▶ _What the task asks_: Search the data for the word "emitted" and copy out every line that has it.

▶ _Stored data entries_:
Lemma bank_cases (bank_control : Z) :
  0 <= bank_control <= 10 ->
  In bank_control [0; 1; 2; 3; 4; 5; 6; 7; 8; 9; 10].
Proof.
  intros H. simpl.
  assert (bank_control = 0 \/ bank_control = 1 \/ bank_control = 2 \/
          bank_control = 3 \/ bank_control = 4 \/ bank_control = 5 \/
          bank_control = 6 \/ bank_control = 7 \/ bank_control = 8 \/
          bank_control = 9 \/ bank_control = 10) as C by lia.
  intuition.
Qed.

(** Every defined bank hands its table pattern to the masking function. *)
Lemma translate_uses_pattern (address bank_control : Z) :
  0 <= bank_control <= 10 ->
  exists pattern,
    Flash.bank_pattern bank_control = Some pattern /\
    Flash.valid_pattern pattern = true /\
    Flash.xenium_translate_flash_address address bank_control =
    Flash.xenium_mask_flash_address address pattern.
Proof.
  intros H. apply bank_cases in H. simpl in H.
  repeat (destruct H as [<- | H];
          [eexists; split; [reflexivity | split; reflexivity] |]).
  contradiction.
Qed.

(** C1 (as the code has it): for a 24-bit address and a pattern of three
    characters out of '0', '1', 'X', the loop of xenium_mask_flash_address
    leaves in its local [translation] the 24-bit address whose bit 20 - i is
    cleared, set or kept as pattern[i] says and whose other bits are the
    input's; the function then reaches its closing brace without a return
    statement, so the call delivers no value. *)
Theorem mask_flash_address_drops_translation (address : Z) (mask : string) :
  0 <= address < 2 ^ 24 ->
  Flash.valid_pattern mask = true ->
  (exists t,
      Flash.mask_translation address mask = Some t /\
      0 <= t < 2 ^ 24 /\
      forall j, 0 <= j -> Z.testbit t j = Flash.masked_bit mask address j) /\
  Flash.xenium_mask_flash_address address mask = NoValue.
Proof.
  intros Ha Hv.
  destruct (mask_translation_bits address mask ltac:(lia) Hv) as [t [Ht Hb]].
  split.
  - exists t. split; [assumption |]. split; [| assumption].
    apply (masked_bit_range address t mask); assumption.
  - apply (mask_flash_address_of_translation address mask t). assumption.
Qed.
(** X10.  An FPS ban whose next pattern token is "ban" or "pick" passes
    the turn: the ban is stored (the entry appended, the cursor moved by
    one, nothing else), the connection of the first team with another
    name is switched on with the capability of the token, and the sender,
    unless it hears that connection's messages, is left switched off. *)
Theorem lobby_ban_passes_turn (w : World) (sid : string) (data : BanData)
    (l : Lobby) (token : Rule) :
  lobbies w !! bn_lobbyId data = Some l →
  getGameCategory (gameName (rules l)) = fps →
  gameStep l + 1 < 7 →
  jsIndex (mapRulesList (rules l)) (gameStep l + 1) = Some token →
  token ≠ Decider →
  let o := lobby_ban sid data w in
  let other := otherSocketId (bn_teamName data) l in
  completion o = Normal tt
  ∧ lobbies (final o) = <[bn_lobbyId data := applied (DoBan data) l]> (lobbies w)
  ∧ capAfter w other "canWorkUpdated" (emitted o) = Some true
  ∧ capAfter w other (tokenCapability token) (emitted o) = Some true
  ∧ (receives w sid (To other) = false →
       capAfter w sid "canWorkUpdated" (emitted o) = Some false
       ∧ capAfter w sid "canBan" (emitted o) = Some false).
Proof.
  intros Hl Hcat Hlt Hrule Htoken o other. subst o other.
  apply Z.ltb_lt in Hlt.
  unfold lobby_ban, otherSocketId, applied. mrun. rewrite Hl, Hcat.
  rewrite (bool_decide_eq_false_2 (fps = splatoon)) by done. mrun.
  rewrite Hlt, Hrule. mrun.
  generalize (entryId (findOther (Some (bn_teamName data)) (teamNames l))).
  generalize (entryName (findOther (Some (bn_teamName data)) (teamNames l))).
  intros otherName other.
  pose proof (receives_self w other) as Hother.
  pose proof (receives_self w sid) as Hsid.
  destruct token; [| |done]; mrun.
  all: split; [done|]; split; [by rewrite insert_insert_eq|].
  all: unfold capAfter; cbn; rewrite Hother, Hsid.
  all: destruct (receives w other (To sid)), (receives w sid (To other)); cbn.
  all: split_and!; try done; by intros [=].
Qed.
(** The prompts sent are those of consecutive iterations, at most one per
    element of the range. *)
Lemma generate_loop_sent (k i : nat) :
  exists m, (m <= k)%nat /\ snd (loop (seq i k) (prev i)) = map prompt (seq i m).
Proof.
  revert i. induction k as [|k IH]; intros i.
  - exists 0%nat. split; [lia|reflexivity].
  - cbn [seq generate_loop].
    destruct (attempt help generate_content user_prompt i (prev i))
      as [[c [[] m]]|e] eqn:Ha.
    + exists 1%nat. split; [lia|reflexivity].
    + destruct (IH (S i)) as (n & Hn & Hs).
      cbn [previous_error_at] in Hs. rewrite Ha in Hs.
      destruct (loop (seq (S i) k) (Some m)) as [r sent].
      exists (S n). split; [lia|]. cbn [snd] in *. rewrite Hs. reflexivity.
    + destruct (IH (S i)) as (n & Hn & Hs).
      cbn [previous_error_at] in Hs. rewrite Ha in Hs.
      destruct (loop (seq (S i) k) (Some e)) as [r sent].
      exists (S n). split; [lia|]. cbn [snd] in *. rewrite Hs. reflexivity.
Qed.

(** When no iteration of the range validates, the loop runs to its end. *)
Lemma generate_loop_exhausted (k i : nat) :
  (forall j, (i <= j < i + k)%nat -> valid j = None) ->
  loop (seq i k) (prev i)
  = (GenFailure ("Failed to generate valid command after "
                   ++ int_to_str max_iterations ++ " attempts") (prev (i + k)),
     map prompt (seq i k)).
Proof.
  revert i. induction k as [|k IH]; intros i Hnone.
  - rewrite Nat.add_0_r. reflexivity.
  - cbn [seq generate_loop map].
    pose proof (Hnone i ltac:(lia)) as Hi. unfold validated_at in Hi.
    assert (forall j, (S i <= j < S i + k)%nat -> valid j = None) as Hrest
      by (intros j Hj; apply Hnone; lia).
    specialize (IH (S i) Hrest). cbn [previous_error_at] in IH.
    replace (i + S k)%nat with (S i + k)%nat by lia.
    destruct (attempt help generate_content user_prompt i (prev i))
      as [[c [[] m]]|e]; [discriminate Hi| |]; rewrite IH; reflexivity.
Qed.

(** The first iteration that validates ends the loop. *)
Lemma generate_loop_first_valid (d k i : nat) (c : str) :
  (d < k)%nat ->
  valid (i + d) = Some c ->
  (forall j, (i <= j < i + d)%nat -> valid j = None) ->
  loop (seq i k) (prev i)
  = (GenSuccess c "Command generated and validated successfully"
                (Z.of_nat (i + d) + 1),
     map prompt (seq i (S d))).
Proof.
  revert k i. induction d as [|d IH]; intros k i Hdk Hv Hnone;
    (destruct k as [|k]; [lia|]); cbn [seq generate_loop].
  - rewrite Nat.add_0_r in *. unfold validated_at in Hv.
    destruct (attempt help generate_content user_prompt i (prev i))
      as [[c' [[] m]]|e]; try discriminate Hv.
    injection Hv as ->. reflexivity.
  - pose proof (Hnone i ltac:(lia)) as Hi. unfold validated_at in Hi.
    replace (i + S d)%nat with (S i + d)%nat in * by lia.
    assert (forall j, (S i <= j < S i + d)%nat -> valid j = None) as Hrest
      by (intros j Hj; apply Hnone; lia).
    specialize (IH k (S i) ltac:(lia) Hv Hrest). cbn [previous_error_at] in IH.
    destruct (attempt help generate_content user_prompt i (prev i))
      as [[c' [[] m]]|e]; [discriminate Hi| |]; rewrite IH; reflexivity.
Qed.
End LoopFacts.
(** X15 for an array of two octets, whose base64 form has [+] and [/]. *)
Lemma uint8ArrayToBase64Url_round_trip_witness :
  exists encoded,
    @uint8ArrayToBase64Url demo_platform [xfb; xff] = Returned encoded /\
    base64UrlToUint8Array encoded = Returned [xfb; xff] /\
    Forall (fun c => url_safe c = true) (list_ascii_of_string encoded) /\
    String.length encoded = 3%nat.
Proof.
  destruct (@uint8ArrayToBase64Url_round_trip demo_platform [xfb; xff])
    as [Hfits _].
  apply Hfits. vm_compute. discriminate.
Defined.

(** ** Salts and nonces *)



(** ** [encryptData] and [decryptData] *)

Lemma bytes_eqb_eq (x y : list byte) : GCM.bytes_eqb x y = true -> x = y.
Proof.
  revert y. induction x as [|a x IH]; intros [|b y]; simpl;
    try discriminate; [reflexivity|].
  intros Heq. apply andb_true_iff in Heq as [Hab Hxy].
  apply Byte.byte_dec_bl in Hab. rewrite Hab, (IH y Hxy). reflexivity.
Qed.

(** X17. Under a key of [deriveEncryptionKey] and a nonce of a length
    the platform's AES-GCM takes, [encryptData] returns as many octets
    as the data has, followed by a tag of sixteen, and [decryptData]
    with the same key and nonce returns the data. It throws an
    OperationError for the same octets followed by any other tag, and
    for every input shorter than a tag. With a nonce of a length the
    platform refuses, both throw an OperationError whatever the
    input. *)
Theorem encryptData_then_decryptData `{Platform} (prf : list byte)
  (salt : option (list byte)) (key : CryptoKey) (data nonce : list byte) :
  deriveEncryptionKey prf salt = Returned key ->
  (aes_gcm_takes_iv (length nonce) = true ->
   exists sealed tag,
     encryptData key data nonce = Returned (sealed ++ tag)%list /\
     length sealed = length data /\
     length tag = 16%nat /\
     decryptData key (sealed ++ tag)%list nonce = Returned data /\
     (forall other,
         length other = 16%nat -> other <> tag ->
         decryptData key (sealed ++ other)%list nonce
         = Thrown "OperationError") /\
     (forall short,
         (length short < 16)%nat ->
         decryptData key short nonce = Thrown "OperationError")) /\
  (aes_gcm_takes_iv (length nonce) = false ->
   encryptData key data nonce = Thrown "OperationError" /\
   (forall input, decryptData key input nonce = Thrown "OperationError")).
Proof.
  rewrite deriveEncryptionKey_value. intros Hkey. injection Hkey as <-.
  set (material := hmac_sha256 _ _).
  split.
  2:{ intros Hiv. split; [|intros input].
      - rewrite encryptData_value, Hiv. reflexivity.
      - rewrite decryptData_value, Hiv. reflexivity. }
  intros Hiv.
  set (w := AES.key_schedule material).
  set (H0 := AES.cipher w 0).
  set (J0 := GCM.j0 H0 nonce).
  set (ct := GCM.gctr w (GCM.inc32 J0) data).
  exists ct, (GCM.tag w H0 J0 ct).
  assert (Hdec : forall input,
             decryptData
               (mkCryptoKey "AES-GCM" 256 false ["encrypt"; "decrypt"]
                  material) input nonce
             = match GCM.open material nonce input with
               | Some plaintext => Returned plaintext
               | None => Thrown "OperationError"
               end).
  { intros input. rewrite decryptData_value, Hiv. reflexivity. }
  split; [rewrite encryptData_value, Hiv; reflexivity|].
  split; [apply gctr_length|].
  split; [apply tag_length|]. split; [|split].
  - rewrite Hdec.
    change (ct ++ GCM.tag w H0 J0 ct)%list
      with (GCM.seal material nonce data).
    rewrite open_seal. reflexivity.
  - intros other Hlen Hne. rewrite Hdec. unfold GCM.open.
    rewrite length_app, Hlen.
    replace (length ct + 16 <? 16)%nat with false
      by (symmetry; apply Nat.ltb_ge; lia).
    replace (length ct + 16 - 16)%nat with (length ct) by lia.
    rewrite take_app_length, drop_app_length.
    fold w H0 J0.
    destruct (GCM.bytes_eqb other (GCM.tag w H0 J0 ct)) eqn:Heq;
      [|reflexivity].
    apply bytes_eqb_eq in Heq. contradiction.
  - intros short Hshort. rewrite Hdec. unfold GCM.open.
    apply Nat.ltb_lt in Hshort. rewrite Hshort. reflexivity.
Qed.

▶ _Written response_:
  ∧ capAfter w other "canWorkUpdated" (emitted o) = Some true
  ∧ capAfter w other (tokenCapability token) (emitted o) = Some true
       capAfter w sid "canWorkUpdated" (emitted o) = Some false
       ∧ capAfter w sid "canBan" (emitted o) = Some false).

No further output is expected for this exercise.